No breakthrough in Salem train robbery case

Updated by admin on Thursday, August 11, 2016 10:40 AM IST

Salem: In a great train robbery, thieves broke open the roof of a parcel van attached to the Salem-Chennai Express and stole Rs. 5.78 crore
cash, which was part of a consignment of soiled currency being transported by the Reserve Bank of India for destruction. The crime
was detected several hours after the train that left Salem on August 8 night arrived in Chennai Egmore early on August 9. Investigation was on but there were no breakthoughs yet.

A team of armed police personnel, led by an Assistant Commandant, escorted the van and were in the adjoining compartment.

The Railway Protection Force registered a case and launched a massive investigation with the assistance of the Tamil Nadu police.

Police said a rectangular hole measuring around 2ft by 1.5 ft was drilled on the roof of the van that contained 226 wooden boxes of
soiled but usable currency totalling Rs. 325 crore. The train, comprising 19 coaches, including three parcel vans, left Salem at 9 p.m.
on Monday and arrived here at 3.57 a.m. The parcel vans were detached from the rake and moved to the yard. The theft came to light
around 11 a.m. when workers entered the van after the seal of the compartment was opened by RBI officials in the presence of police
personnel. Currency kept in four boxes was found stolen.

Investigators have no clue as to where or how the theft took place. The possibility of the thieves drilling a hole in the moving train is
not being ruled out, though the suspicion is that they made their way into the cash van before it was attached to the train at Salem
Junction or after it was detached from the rake in Chennai Egmore.

In the event of the suspects drilling a hole while the train was on the move, it could have happened between Salem and Vriddhachalam, a distance of 138 km, where there is no electrification of rail lines. It is also possible that they managed to sneak into the cash-laden coach before it was sealed for departure and used gas cutters to escape en route.

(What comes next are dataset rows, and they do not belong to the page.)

(* ===== verification/SystemRaces.v ===== *)
(** * Races the guards of the system leave out

    Calls of the API for a method whose class is in the middle of its
    initialization, and a collection of the code cache after a hook was
    removed: what then goes wrong, proved of the same functions. *)

From S2P Require Import Prelude Memory Platform ArtMethod Records Trampoline Vm MirrorClass ClassLinker.
From S2P Require Import ClassInit Jit HookApi HookSpec System SystemInv SystemRuntime SystemClass SystemSpec.

Section races.
Context (cur : Arch) (c : Config) (GetClassDef : Z → Z).
Context (bridge : Z) (interp : option (Z → Methods → Methods)).
Hypothesis interp_frame : interpreter_frame interp.
Implicit Types (v : Vm) (h : Methods) (t m e self : Z).

Abbreviation restore_one := (restore_one c bridge interp).

(** A method that is not hooked, no backup and not deoptimized gets exactly
    what was set aside for it. *)
Lemma restore_all_compiled l v t :
  registry_ok (registry v) → hooked_methods_ (registry v) !! t = None →
  backuped_methods_ (registry v) !! t = None → IsDeoptimized (registry v) t = false → NoDup l.*1 →
  entry_of (foldl restore_one v l) t = default (entry_of v t) (list_to_map (M:=gmap Z Z) l !! t).
Proof using interp_frame.
  intros Hr Hh Hb Hd. revert v Hr Hh Hb Hd. induction l as [|[m old] l IH]; intros v Hr Hh Hb Hd Hnd; [done|].
  apply NoDup_cons in Hnd as [Hm Hnd]. cbn [foldl fst] in *.
  rewrite IH; rewrite ?restore_one_registry; try done.
  change (list_to_map ((m, old) :: l)) with (<[m := old]> (list_to_map (M:=gmap Z Z) l)).
  assert (entry_of (restore_one v (m, old)) t = if decide (t = m) then old else entry_of v t) as ->.
  { unfold ClassLinker.restore_one. cbv zeta. case_decide as Ht.
    - subst m. unfold Records.IsHooked. cbn [on_methods registry]. rewrite Hh, Hd. cbn [negb Z.eqb].
      unfold entry_of. cbn [on_methods methods]. apply SetEntryPoint_entry.
    - assert (t ≠ Records.IsHooked (registry v) m ∨ Records.IsHooked (registry v) m = 0) as Hm'.
      { unfold Records.IsHooked. destruct (hooked_methods_ (registry v) !! m) as [rec|] eqn:E; [left|by right].
        intros ->. by rewrite (ok_backup _ Hr _ _ E) in Hb. }
      cbn [on_methods registry]. destruct (Z.eqb_spec (Records.IsHooked (registry v) m) 0) as [|Hn]; cbn [negb].
      + repeat case_match; unfold entry_of; rewrite ?SetEntryPointsToInterpreter_other by done;
          cbn [on_methods methods]; by rewrite SetEntryPoint_other.
      + destruct Hm' as [Hm'|]; [|done].
        repeat case_match; unfold entry_of; cbn [on_methods methods]; by rewrite !SetEntryPoint_other. }
  destruct (decide (t = m)) as [->|Hne].
  - by rewrite (not_elem_of_list_to_map_1 l m), lookup_insert_eq by done.
  - by rewrite lookup_insert_ne.
Qed.

(** The hook of the fixup, after anything that leaves what is set aside alone. *)
Lemma fixup_popped v v2 class_def self fixup :
  backup_methods_ v = ∅ → class_def ≠ 0 → self ≠ 0 →
  backup_methods_ v2 = backup_methods_ (BackupClassMethods class_def self v) →
  ∃ w, FixupStaticTrampolines c bridge interp (on_methods fixup) class_def self v2 =
         foldl restore_one w (map_to_list (set_aside v class_def)) ∧
       registry w = registry v2 ∧ methods w = fixup (methods v2).
Proof.
  intros Hb Hc Hs Hb2. pose proof (PopBackup_set_aside v class_def self false Hb Hc Hs) as Hpop. simpl in Hpop.
  unfold FixupStaticTrampolines, RestoreBackup.
  destruct (PopBackup class_def self (on_methods fixup v2)) as [ms w] eqn:E. exists w.
  assert (ms = set_aside v class_def) as ->.
  { apply (f_equal fst) in Hpop. apply (f_equal fst) in E. simpl in *. rewrite <-Hpop, <-E.
    unfold PopBackup. cbn [on_methods backup_methods_]. rewrite Hb2. by repeat case_match. }
  split; [done|]. apply (f_equal snd) in E. simpl in E. subst w.
  destruct (PopBackup_fields class_def self (on_methods fixup v2)) as (-> & -> & _). done.
Qed.

(** when a static method is unhooked between the change of its class's status
    and the restoration of entry points, its old stub is written back: it is
    no longer hooked, and enters the stub nonetheless. *)
Theorem unhook_undone_by_initialization init_status fixup class_def self t id rec v :
  registry_ok (registry v) → backup_methods_ v = ∅ → class_def ≠ 0 → self ≠ 0 →
  hooked_methods_ (registry v) !! t = Some rec → in_class (hooked_classes_ (registry v)) class_def t →
  class_def_of GetClassDef v t = class_def →
  IsStatic (methods v) t = true → IsDeoptimized (registry v) t = false →
  let v1 := SetStatus init_status (λ v, v) class_def init_status self v in
  let v2 := (UnHook GetClassDef true t id v1).2 in
  let v3 := FixupStaticTrampolines c bridge interp (on_methods fixup) class_def self v2 in
  HookApi.IsHooked true t v3 = false ∧ entry_of v3 t = entry_of v t.
Proof using interp_frame.
  intros Hr Hb Hc Hs Hrec Hin Hclass Hst Hd v1 v2 v3.
  assert (v1 = BackupClassMethods class_def self v) as Hv1 by (unfold v1, SetStatus; by rewrite Z.eqb_refl).
  destruct (BackupClassMethods_fields v class_def self) as (Em & Er & _ & _).
  assert (registry v2 = ForgetHooked t (Records.backup rec) class_def (registry v) ∧
    backup_methods_ v2 = backup_methods_ v1) as [Er2 Eb2].
  { unfold v2, UnHook. cbn [negb]. rewrite Hv1, Er, Hrec. cbn. rewrite Er. split; [|done].
    unfold class_def_of in *. by rewrite Em, Hclass. }
  rewrite Hv1 in Eb2. destruct (fixup_popped v v2 class_def self fixup Hb Hc Hs Eb2) as (w & E3 & Erw & Emw).
  fold v3 in E3. rewrite Er2 in Erw.
  assert (registry v3 = registry w) as Er3 by by rewrite E3, restore_all_registry.
  assert (hooked_methods_ (registry w) !! t = None) as Hnone by (rewrite Erw; simpl; apply lookup_delete_eq).
  split.
  - unfold HookApi.IsHooked, Records.IsHooked. cbn [negb]. by rewrite Er3, Hnone.
  - assert (backuped_methods_ (registry v) !! t = None) as Hnb by (apply (ok_apart _ Hr); by eexists).
    rewrite E3, restore_all_compiled; try done; rewrite ?Erw; try done; [|by apply ForgetHooked_ok| |apply NoDup_fst_map_to_list].
    + rewrite list_to_map_to_list. destruct (set_aside_lookup v class_def t) as [Hval Hdom].
      destruct (proj2 Hdom) as [e He]; [by split; [left|]|]. rewrite He. simpl. by apply Hval.
    + simpl. by apply lookup_delete_None; right.
Qed.

(** a static method that is hooked between the change of its class's status
    and the end of the fixup loses its stub: it is recorded as hooked and has
    the code the runtime gave it. *)
Theorem hook_lost_by_initialization init_status fixup class_def self t v v2 :
  backup_methods_ v = ∅ → class_def ≠ 0 → self ≠ 0 → set_aside v class_def !! t = None →
  let v1 := SetStatus init_status (λ v, v) class_def init_status self v in
  backup_methods_ v2 = backup_methods_ v1 → registry_ok (registry v2) → hooked v2 t →
  let v3 := FixupStaticTrampolines c bridge interp (on_methods fixup) class_def self v2 in
  HookApi.IsHooked true t v3 = true ∧ entry_of v3 t = entry_point (fixup (methods v2) t).
Proof using interp_frame.
  intros Hb Hc Hs Hnone v1 Eb2 Hr Ht v3.
  assert (v1 = BackupClassMethods class_def self v) as Hv1 by (unfold v1, SetStatus; by rewrite Z.eqb_refl).
  rewrite Hv1 in Eb2. destruct (fixup_popped v v2 class_def self fixup Hb Hc Hs Eb2) as (w & E3 & Erw & Emw).
  fold v3 in E3. assert (registry v3 = registry v2) as Er3 by by rewrite E3, restore_all_registry.
  split.
  - unfold HookApi.IsHooked. cbn [negb]. rewrite Er3.
    by rewrite (proj2 (Z.eqb_neq _ _)) by by apply (hooked_IsHooked v2 t Hr).
  - rewrite E3, restore_all_hooked; try done; [|by rewrite Erw|unfold hooked; by rewrite Erw|apply NoDup_fst_map_to_list].
    rewrite list_to_map_to_list, Hnone. unfold entry_of. by rewrite Emw.
Qed.

(** removing a hook leaves its JIT movement pending: without the runtime's
    [MoveObsoleteMethod], the next collection of the code cache clears the data
    of the method that is not hooked any more — the function of a native
    method, which [GetNativeFunction] then reports as null. *)
Theorem movement_after_unhook t id rec v :
  hooked_methods_ (registry v) !! t = Some rec → t ∈ (jit_movements_ (registry v)).*1 →
  let v' := MoveObsoleteMethods None (UnHook GetClassDef true t id v).2 in
  HookApi.IsHooked true t v' = false ∧ data (methods v' t) = 0 ∧ GetNativeFunction true t v' = 0.
Proof.
  intros Hrec Ht v'. set (w := (UnHook GetClassDef true t id v).2).
  assert (jit_movements_ (registry w) = jit_movements_ (registry v) ∧ hooked_methods_ (registry w) !! t = None)
    as [Ej Eh].
  { unfold w, UnHook. cbn [negb]. rewrite Hrec. cbn. by rewrite lookup_delete_eq. }
  destruct (MoveObsoleteMethods_spec None w ltac:(done)) as (_ & _ & Hd). fold v' in Hd.
  specialize (Hd eq_refl t). rewrite Ej, (bool_decide_eq_true_2 _ Ht) in Hd.
  split_and!; [|exact Hd|].
  - unfold HookApi.IsHooked, Records.IsHooked. cbn [negb].
    change (hooked_methods_ (registry v')) with (hooked_methods_ (registry w)). by rewrite Eh.
  - unfold GetNativeFunction. cbn [negb]. case_match; [done|]. exact Hd.
Qed.
End races.

(** ** Concrete runs *)

Lemma run_vm1_ok : registry_ok (registry run_vm1).
Proof.
  destruct (sys_reachable_ok kArm64 arm64_config None id 0 None 15 None run_app run_code arm64_supported no_intrinsic
    run_interpreter run_movement run_methods (λ _, 0) [0x100] _ _ run_initial_code
    (run_step _ _ _ _ _ _ _ _ _ _ _ _ _ _ _ run_step1 (run_nil _ _ _ _ _ _ _ _ _ _ _))) as [Hs _].
  exact (si_registry _ _ _ _ _ Hs).
Qed.

Lemma run_vm1_record : hooked_methods_ (registry run_vm1) !! 0x100 = Some sample_record.
Proof. by vm_compute. Qed.

Definition run_fixup (h : Methods) : Methods := SetEntryPoint arm64_config 0x100 0x6000 h.

(** After the hook was removed the method still enters the stub at 0x9000. *)
Example unhook_undone_by_initialization_witness :
  let v1 := SetStatus 15 (λ v, v) 0x10 15 0x77 run_vm1 in
  let v2 := (UnHook id true 0x100 0x100 v1).2 in
  entry_of (FixupStaticTrampolines arm64_config 0 None (on_methods run_fixup) 0x10 0x77 v2) 0x100 = 0x9000.
Proof.
  destruct (unhook_undone_by_initialization arm64_config id 0 None no_interpreter 15 run_fixup 0x10 0x77 0x100 0x100
    sample_record run_vm1 run_vm1_ok) as [_ H].
  - by vm_compute.
  - lia.
  - lia.
  - exact run_vm1_record.
  - destruct run_tables as (_ & -> & _). exists {[0x100]}. split; [by vm_compute|by apply elem_of_singleton].
  - by vm_compute.
  - by vm_compute.
  - by vm_compute.
  - cbv zeta. etransitivity; [exact H|]. by vm_compute.
Defined.

(** The method is hooked, and enters the runtime's code at 0x6000. *)
Example hook_lost_by_initialization_witness :
  let v3 := FixupStaticTrampolines arm64_config 0 None (on_methods run_fixup) 0x10 0x77 run_vm1 in
  HookApi.IsHooked true 0x100 v3 = true ∧ entry_of v3 0x100 = 0x6000.
Proof.
  destruct (hook_lost_by_initialization arm64_config 0 None no_interpreter 15 run_fixup 0x10 0x77 0x100 run_vm0 run_vm1)
    as [H1 H2].
  - by vm_compute.
  - lia.
  - lia.
  - by vm_compute.
  - by vm_compute.
  - exact run_vm1_ok.
  - by exists sample_record; apply run_vm1_record.
  - split; [exact H1|]. etransitivity; [exact H2|]. apply SetEntryPoint_entry.
Defined.

(** The data of the method, 0x7000 before, is gone. *)
Example movement_after_unhook_witness :
  data (methods run_vm1 0x100) = 0x7000 ∧
  data (methods (MoveObsoleteMethods None (UnHook id true 0x100 0x100 run_vm1).2) 0x100) = 0.
Proof.
  destruct (movement_after_unhook id 0x100 0x100 sample_record run_vm1 run_vm1_record) as (_ & H & _).
  - assert ((jit_movements_ (registry run_vm1)).*1 = [0x100]) as -> by by vm_compute. by left.
  - split; [by vm_compute|exact H].
Defined.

We are probing all angles...surveillance camera footage recorded in Salem and Chennai Egmore railway stations were being perused,” a top police officer said.

Asked how the hole escaped the attention of the escort police, the officer said police inspected the seal affixed on the door of the
coach at every stoppage.

“We usually don’t check the roof as it is a solidly built van. The train has 12 scheduled stoppages between Salem and Chennai
Egmore and police teams are looking for clues at all those railway stations,” he added.

V. Ramasubramani, Inspector General of Police, Government Railway Police, said four boxes were forced open. While one box was
emptied, half of the cash in another was taken. The thieves had also picked some notes from the other boxes that had currency notes
of lower denomination.

The RBI-Chennai region receives soiled and mutilated currency notes periodically from banks across Tamil Nadu and Puducherry. Every day, several lakh pieces of soiled and mutilated notes are processed and shredded. The currency paper is made of cotton and cotton rag and those of lower denominations are likely to be soiled sooner if the use is higher. The life of currency notes of lower denomination, often, is only between six months and one year.

Soiled notes returned to the RBI were segregated as fit for reuse and those that are unfit. Notes falling in the second category were
automatically shredded. Mutilated notes fall in the third category. These were notes that are torn or are missing a portion.

An RBI estimate says that nearly Rs. 550 crore worth of soiled notes was taken out of circulation in the Tamil Nadu region every
month. On an average, nearly 60 lakh pieces of various denominations were destroyed daily.

Transportation of soiled notes through railways was considered safer and cheaper compared to transportation through road. Armed
personnel who accompanied the parcel van were responsible for the consignment until the RBI representatives receive them. If the
trains reached during work hours, the boxes were immediately picked up, sources said.